Bzzzzz, bzzzzz — vibra o celular de Francine. Lá vem ela. Parece que sente!

“E aí, sininho? Vamos pedir japa pra janta?”, dizia a mensagem de um número desconhecido que Francine sabia de cor. Puta que pariu, japa seria perfeito.

Bzzzzz. Mais uma, dessa vez acompanhada de emojis com cara de preocupação. “P.s.: Você tá bem? Tô sentindo uma vibe…”

Parece. Que. Sente.

Francine foi pagar a conta e pegou um chiclete de menta pensando em qual seria sua resposta, se é que responderia mesmo. Saiu dali direto pro sol escaldante, que lhe deu tontura. É psicológico.

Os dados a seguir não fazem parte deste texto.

(** * A shallow embedding of [bpf/bpf_load.c]

    The loader reads a relocatable ELF object through libelf, creates the
    kernel maps it declares, patches map references into the bytecode and
    submits every program section to the kernel.

    The embedding keeps the shape of the C file:
    - C integers are [Z]; conversions that can wrap are written out;
    - the global arrays ([map_fd], [prog_fd], [event_fd], [processed_sec],
      [license]) are lists of their declared length; an access outside an
      array has no defined behaviour in C and is modelled by [Undef];
    - every function of libc, libelf's file access and the kernel interface
      is a [call] answered by the environment; a run against a handler
      records the [event]s in order;
    - what libelf reports for a section ([get_sec]) is data of the [Elf]
      object.  A section's buffer [d_buf] is kept under each view the C code
      takes of it (raw bytes, [struct bpf_map_def] array, [struct bpf_insn]
      array, relocation and symbol entries read through gelf). *)

From Stdlib Require Import ZArith Lia Bool String Ascii.
From Stdlib.Strings Require Import Byte.
From stdpp Require Import base list.

Local Open Scope string_scope.
Local Open Scope Z_scope.
(** X13. Whenever [generate] returns, [generatedCount] is the number of
    variations, and the caps hold: at most 1000 variations in mode [all],
    at most 100 pairwise distinct ones in the default random mode, and at
    most 1000 in mode [sequential] for a count that is not negative (a
    negative count is cut from the end of the expansion and is not
    capped). *)
Theorem X13_generate_caps (rnd : nat -> nat) (fuel : nat) (text : str)
    (options : GenerateOptions) (k k' : nat) (res : SpintaxResult) :
  generate rnd fuel text options k = Returns (res, k') ->
  generatedCount res = length (variations res) /\
  analyze fuel text = Returns (stats res) /\
  match mode options with
  | Some all => length (variations res) <= 1000
  | Some sequential =>
      (0 <= match count options with Some c => c | None => 10 end)%Z ->
      length (variations res) <= 1000
  | Some random | None =>
      length (variations res) <= 100 /\ NoDup (variations res)
  end.
Proof.
  intros H. unfold generate in H.
  apply mbind_returns in H. destruct H as (st & k1 & Hst & H).
  apply lift_returns in Hst. destruct Hst as [Hst ->].
  apply mbind_returns in H. destruct H as (vs & k2 & Hvs & Hret).
  unfold ret in Hret. injection Hret as <- <-.
  cbn [generatedCount variations stats].
  split; [reflexivity|]. split; [exact Hst|].
  assert (Hrandom : forall c,
            generateRandomVariations rnd fuel (parseSpintax text) (Z.min c 100) k
            = Returns (vs, k2) ->
            length vs <= 100 /\ NoDup vs).
  { intros c Hr. destruct (sampler_budget _ _ _ _ _ _ _ Hr) as [Hlen Hnd].
    split; [lia | exact Hnd]. }
  destruct (mode options) as [[| |]|].
  - now apply (Hrandom _ Hvs).
  - apply lift_returns in Hvs. destruct Hvs as [Hvs _].
    apply obind_returns in Hvs. destruct Hvs as (allc & _ & Hslice).
    injection Hslice as <-. apply slice_to_bound.
  - intros Hc. apply lift_returns in Hvs. destruct Hvs as [Hvs _].
    unfold generateSequentialVariations in Hvs.
    apply obind_returns in Hvs. destruct Hvs as (allc & _ & Hslice).
    injection Hslice as <-. apply slice0_length_bound. lia.
  - now apply (Hrandom _ Hvs).
Qed.
(** * ottldatapoint: path resolution and field accessors of the data-point context

    A shallow embedding of [pkg/ottl/contexts/ottldatapoint]: the
    [TransformContext], the enum symbol table with [parseEnum], the path
    resolver [parsePath] / [newPathGetSetter] and the [access*] get/set
    closures, followed by the properties stated about them.

    Conventions.
    - Go integers are [Z] with the conversions between widths written out.
    - A [float64] is a primitive float; the package only stores and loads it.
    - An [interface{}] value is the inductive [any]; a pdata wrapper held in
      an [interface{}] is represented by the content it points to when the
      value is produced.
    - The subject data point is carried by the context and the setters
      return the updated context; the cache is a [pcommon.Map] living in a
      store of maps, addressed by the reference the context holds. *)

From Stdlib Require Import ZArith String List Lia PrimFloat.
From stdpp Require Import base option gmap strings.

Local Open Scope string_scope.
Local Open Scope Z_scope.

(** ** Fixed-width integers *)

Module Int.

Definition two32 : Z := 2 ^ 32.
Definition two63 : Z := 2 ^ 63.
Definition two64 : Z := 2 ^ 64.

Enquanto retomava o fôlego e a coragem, colocou um som bem alto nos fones de ouvido pra não pensar em mais nada. E pulou de música. Essa lembra Dulce, a autora das mensagens. Próxima. Putz. Essa também. E a outra. Provavelmente todas. Desistiu.

Em silêncio mesmo, pegou o primeiro ônibus com destino ao apartamento que praticamente havia abandonado. Tinha lugar na janela e duas mochileiras cantavam e tocavam violão (muito bem, é importante frisar).

Três músicas depois, Francine já se sentia melhor. Ouvir músicas diferentes e ainda mais tão inesperadamente num trajeto comum é revigorante. Novas memórias e a constatação de que a vida tem dessas surpresas boas dá esperança. E essa música sobre se molhar na chuva é cativante.

Porque só o que pode acontecer é os pingo da chuva me molhar.

Nisso, uma das cantoras, já expert na arte de arrecadar grana para seguir viagem, passou com um chapeuzinho pedindo colaborações e conversando com os passageiros. Ótima lábia.

Mas, ao chegar perto de Francine, mudou de expressão. De alegre e meio vendedora para curiosamente chocada. Um choque que não dá pra entender se é bom ou ruim. Chegou bem perto e disse:

-Sua vida vai mudar muito mais do que você imagina.